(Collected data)
(** * SurrealQL backend for pySigma: a shallow embedding

    The embedded source is [sigma/backends/surrealql/surrealql.py]: the class
    [SurrealQLBackend], its class-level configuration constants and its two
    methods [finalize_query_default] and [escape_and_quote_field].

    Python [str] values are [string]s (one [ascii] per character), [int]s
    are [Z], dictionaries are association lists in insertion order. A method
    call hands back how it ended (a value or a raised exception) together
    with the mutable objects it was passed, as they are when it ends.
    [Runtime] embeds the same methods over run-time values and a store of
    objects, where a call can raise and can write. *)

From Stdlib Require Import String Ascii List ZArith.
From Stdlib Require Import Lia DecimalString.
Import ListNotations.

Local Open Scope string_scope.

(** ** Python built-ins used by the source *)

Module Py.

(** [str.replace(old, new)] with the default count: every non-overlapping
    occurrence of [old], scanning from the left, is replaced by [new].
    [skip] counts the characters of a matched occurrence still to be
    stepped over, which keeps the scan structural. *)
Fixpoint replace_from (old new : string) (skip : nat) (s : string) : string :=
  match s with
  | EmptyString => EmptyString
  | String c s' =>
      match skip with
      | S k => replace_from old new k s'
      | O =>
          if prefix old s
          then new ++ replace_from old new (String.length old - 1) s'
          else String c (replace_from old new 0 s')
      end
  end.

(** An empty [old] matches before every character and at the end. *)
Fixpoint replace_empty (new : string) (s : string) : string :=
  match s with
  | EmptyString => new
  | String c s' => new ++ String c (replace_empty new s')
  end.

Definition replace (s old new : string) : string :=
  match old with
  | EmptyString => replace_empty new s
  | String _ _ => replace_from old new 0 s
  end.

(** [c in s] for a one-character needle. *)
Fixpoint contains_char (c : ascii) (s : string) : bool :=
  match s with
  | EmptyString => false
  | String d s' => if Ascii.eqb d c then true else contains_char c s'
  end.

(** The pieces of an f-string: literal text, and replacement fields holding
    a [str], which are formatted as themselves. *)
Inductive fpart : Type :=
  | Lit (text : string)
  | Fld (value : string).
(** C10. Of all the arguments of the nine writers only the body of
    MUCSend is escaped: the fragment a call puts on the wire is
    [fragment], where every other argument stands as it is.  For each of
    those arguments there is a call with a quote or an angle bracket in
    it whose fragment is not well-formed. *)
Theorem only_the_body_is_escaped c k w :
  hasSocket (outgoing c) = true -> writeFault w (outgoing c) = None ->
  (exists b w', perform c k w = Returns tt w'
      /\ wire w' = wire w ++ [(outgoing c, fragment k (fmt.hex b))])
  /\ Forall (fun bad => forall b, xml.tokens (fragment bad (fmt.hex b)) = None)
       unsafeCalls.
Proof.
  intros Hs Hf. split.
  - destruct (perform_writes c k w Hs Hf) as (b & w' & _ & Hrun & Hwire & _).
    eauto.
  - unfold unsafeCalls.
    repeat first [apply List.Forall_nil | apply List.Forall_cons].
    all: intros b;
      destruct (plainAttr_parts _ _ (hex_plain b)) as (Hi & _ & _ & Hcr);
      generalize dependent (fmt.hex b); intros i Hi Hcr.
    all: apply tokens_refused; [unfold fragment; nocr_pieces|].
    all: unfold xml.markup, fragment.
    all: repeat (rewrite run_app; lex_piece); try lex_piece; reflexivity.
Qed.

Lemma only_the_body_is_escaped_witness :
  (exists b w',
      perform (Sample.connOn None Sample.quiet)
        (callAuth "me" "<secret>" "home") Sample.quiet = Returns tt w'
      /\ wire w'
         = wire Sample.quiet
           ++ [(Sample.sock,
                fragment (callAuth "me" "<secret>" "home") (fmt.hex b))])
  /\ Forall (fun bad => forall b, xml.tokens (fragment bad (fmt.hex b)) = None)
       unsafeCalls.
Proof.
  apply (only_the_body_is_escaped (Sample.connOn None Sample.quiet));
    reflexivity.
Defined.

(** C4, as the code has it.  When the Write of a fire-and-forget call
    fails, the call sends the error on the error channel and waits for
    the send.  A channel that is installed and can take a value (a
    receiver is parked on it, or its buffer has room) gets the error and
    the call returns with nothing put on the wire.  On a full channel the
    call is parked until somebody receives.  With no channel installed
    the error is not dropped: the call is parked on the nil channel for
    good. *)
Theorem writers_send_the_error_on_the_channel c k w e :
  hasSocket (outgoing c) = true -> writeFault w (outgoing c) = Some e ->
  match errchan c with
  | Some i =>
      (accepts (chans w i) = true ->
       exists w', perform c k w = Returns tt w' /\ wire w' = wire w
                  /\ pushed e (chans w i) (chans w' i))
      /\ (full (chans w i) = true ->
          exists w', perform c k w = Blocks (onFullChannel i) w'
                     /\ wire w' = wire w /\ chans w' = chans w)
  | None =>
      exists w', perform c k w = Blocks onNilChannel w'
                 /\ wire w' = wire w /\ chans w' = chans w
  end.
Proof.
  intros Hs Hf.
  destruct (perform_fails c k w e Hs Hf) as (w1 & Hnet & ->).
  destruct Hnet as (Hwire & _ & _ & _ & _ & Hch).
  destruct (errchan c) as [i|].
  - split; intros Hi; rewrite <- Hch in Hi.
    + destruct (send_accepted i e w1 Hi) as (w' & Hsend & Hw & Hp).
      exists w'. rewrite Hch in Hp. rewrite Hw, Hwire. auto.
    + exists w1. rewrite (send_full i e w1 Hi). auto.
  - exists w1. auto.
Qed.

Task statement: Reproduce the data exactly, omitting nothing.

Result for this exercise:
(** * SurrealQL backend for pySigma: a shallow embedding

    The embedded source is [sigma/backends/surrealql/surrealql.py]: the class
    [SurrealQLBackend], its class-level configuration constants and its two
    methods [finalize_query_default] and [escape_and_quote_field].

    Python [str] values are [string]s (one [ascii] per character), [int]s
    are [Z], dictionaries are association lists in insertion order. A method
    call hands back how it ended (a value or a raised exception) together
    with the mutable objects it was passed, as they are when it ends.
    [Runtime] embeds the same methods over run-time values and a store of
    objects, where a call can raise and can write. *)

From Stdlib Require Import String Ascii List ZArith.
From Stdlib Require Import Lia DecimalString.
Import ListNotations.

Local Open Scope string_scope.

(** ** Python built-ins used by the source *)

Module Py.

(** [str.replace(old, new)] with the default count: every non-overlapping
    occurrence of [old], scanning from the left, is replaced by [new].
    [skip] counts the characters of a matched occurrence still to be
    stepped over, which keeps the scan structural. *)
Fixpoint replace_from (old new : string) (skip : nat) (s : string) : string :=
  match s with
  | EmptyString => EmptyString
  | String c s' =>
      match skip with
      | S k => replace_from old new k s'
      | O =>
          if prefix old s
          then new ++ replace_from old new (String.length old - 1) s'
          else String c (replace_from old new 0 s')
      end
  end.

(** An empty [old] matches before every character and at the end. *)
Fixpoint replace_empty (new : string) (s : string) : string :=
  match s with
  | EmptyString => new
  | String c s' => new ++ String c (replace_empty new s')
  end.

Definition replace (s old new : string) : string :=
  match old with
  | EmptyString => replace_empty new s
  | String _ _ => replace_from old new 0 s
  end.

(** [c in s] for a one-character needle. *)
Fixpoint contains_char (c : ascii) (s : string) : bool :=
  match s with
  | EmptyString => false
  | String d s' => if Ascii.eqb d c then true else contains_char c s'
  end.

(** The pieces of an f-string: literal text, and replacement fields holding
    a [str], which are formatted as themselves. *)
Inductive fpart : Type :=
  | Lit (text : string)
  | Fld (value : string).
(** C10. Of all the arguments of the nine writers only the body of
    MUCSend is escaped: the fragment a call puts on the wire is
    [fragment], where every other argument stands as it is.  For each of
    those arguments there is a call with a quote or an angle bracket in
    it whose fragment is not well-formed. *)
Theorem only_the_body_is_escaped c k w :
  hasSocket (outgoing c) = true -> writeFault w (outgoing c) = None ->
  (exists b w', perform c k w = Returns tt w'
      /\ wire w' = wire w ++ [(outgoing c, fragment k (fmt.hex b))])
  /\ Forall (fun bad => forall b, xml.tokens (fragment bad (fmt.hex b)) = None)
       unsafeCalls.
Proof.
  intros Hs Hf. split.
  - destruct (perform_writes c k w Hs Hf) as (b & w' & _ & Hrun & Hwire & _).
    eauto.
  - unfold unsafeCalls.
    repeat first [apply List.Forall_nil | apply List.Forall_cons].
    all: intros b;
      destruct (plainAttr_parts _ _ (hex_plain b)) as (Hi & _ & _ & Hcr);
      generalize dependent (fmt.hex b); intros i Hi Hcr.
    all: apply tokens_refused; [unfold fragment; nocr_pieces|].
    all: unfold xml.markup, fragment.
    all: repeat (rewrite run_app; lex_piece); try lex_piece; reflexivity.
Qed.

Lemma only_the_body_is_escaped_witness :
  (exists b w',
      perform (Sample.connOn None Sample.quiet)
        (callAuth "me" "<secret>" "home") Sample.quiet = Returns tt w'
      /\ wire w'
         = wire Sample.quiet
           ++ [(Sample.sock,
                fragment (callAuth "me" "<secret>" "home") (fmt.hex b))])
  /\ Forall (fun bad => forall b, xml.tokens (fragment bad (fmt.hex b)) = None)
       unsafeCalls.
Proof.
  apply (only_the_body_is_escaped (Sample.connOn None Sample.quiet));
    reflexivity.
Defined.

(** C4, as the code has it.  When the Write of a fire-and-forget call
    fails, the call sends the error on the error channel and waits for
    the send.  A channel that is installed and can take a value (a
    receiver is parked on it, or its buffer has room) gets the error and
    the call returns with nothing put on the wire.  On a full channel the
    call is parked until somebody receives.  With no channel installed
    the error is not dropped: the call is parked on the nil channel for
    good. *)
Theorem writers_send_the_error_on_the_channel c k w e :
  hasSocket (outgoing c) = true -> writeFault w (outgoing c) = Some e ->
  match errchan c with
  | Some i =>
      (accepts (chans w i) = true ->
       exists w', perform c k w = Returns tt w' /\ wire w' = wire w
                  /\ pushed e (chans w i) (chans w' i))
      /\ (full (chans w i) = true ->
          exists w', perform c k w = Blocks (onFullChannel i) w'
                     /\ wire w' = wire w /\ chans w' = chans w)
  | None =>
      exists w', perform c k w = Blocks onNilChannel w'
                 /\ wire w' = wire w /\ chans w' = chans w
  end.
Proof.
  intros Hs Hf.
  destruct (perform_fails c k w e Hs Hf) as (w1 & Hnet & ->).
  destruct Hnet as (Hwire & _ & _ & _ & _ & Hch).
  destruct (errchan c) as [i|].
  - split; intros Hi; rewrite <- Hch in Hi.
    + destruct (send_accepted i e w1 Hi) as (w' & Hsend & Hw & Hp).
      exists w'. rewrite Hch in Hp. rewrite Hw, Hwire. auto.
    + exists w1. rewrite (send_full i e w1 Hi). auto.
  - exists w1. auto.
Qed.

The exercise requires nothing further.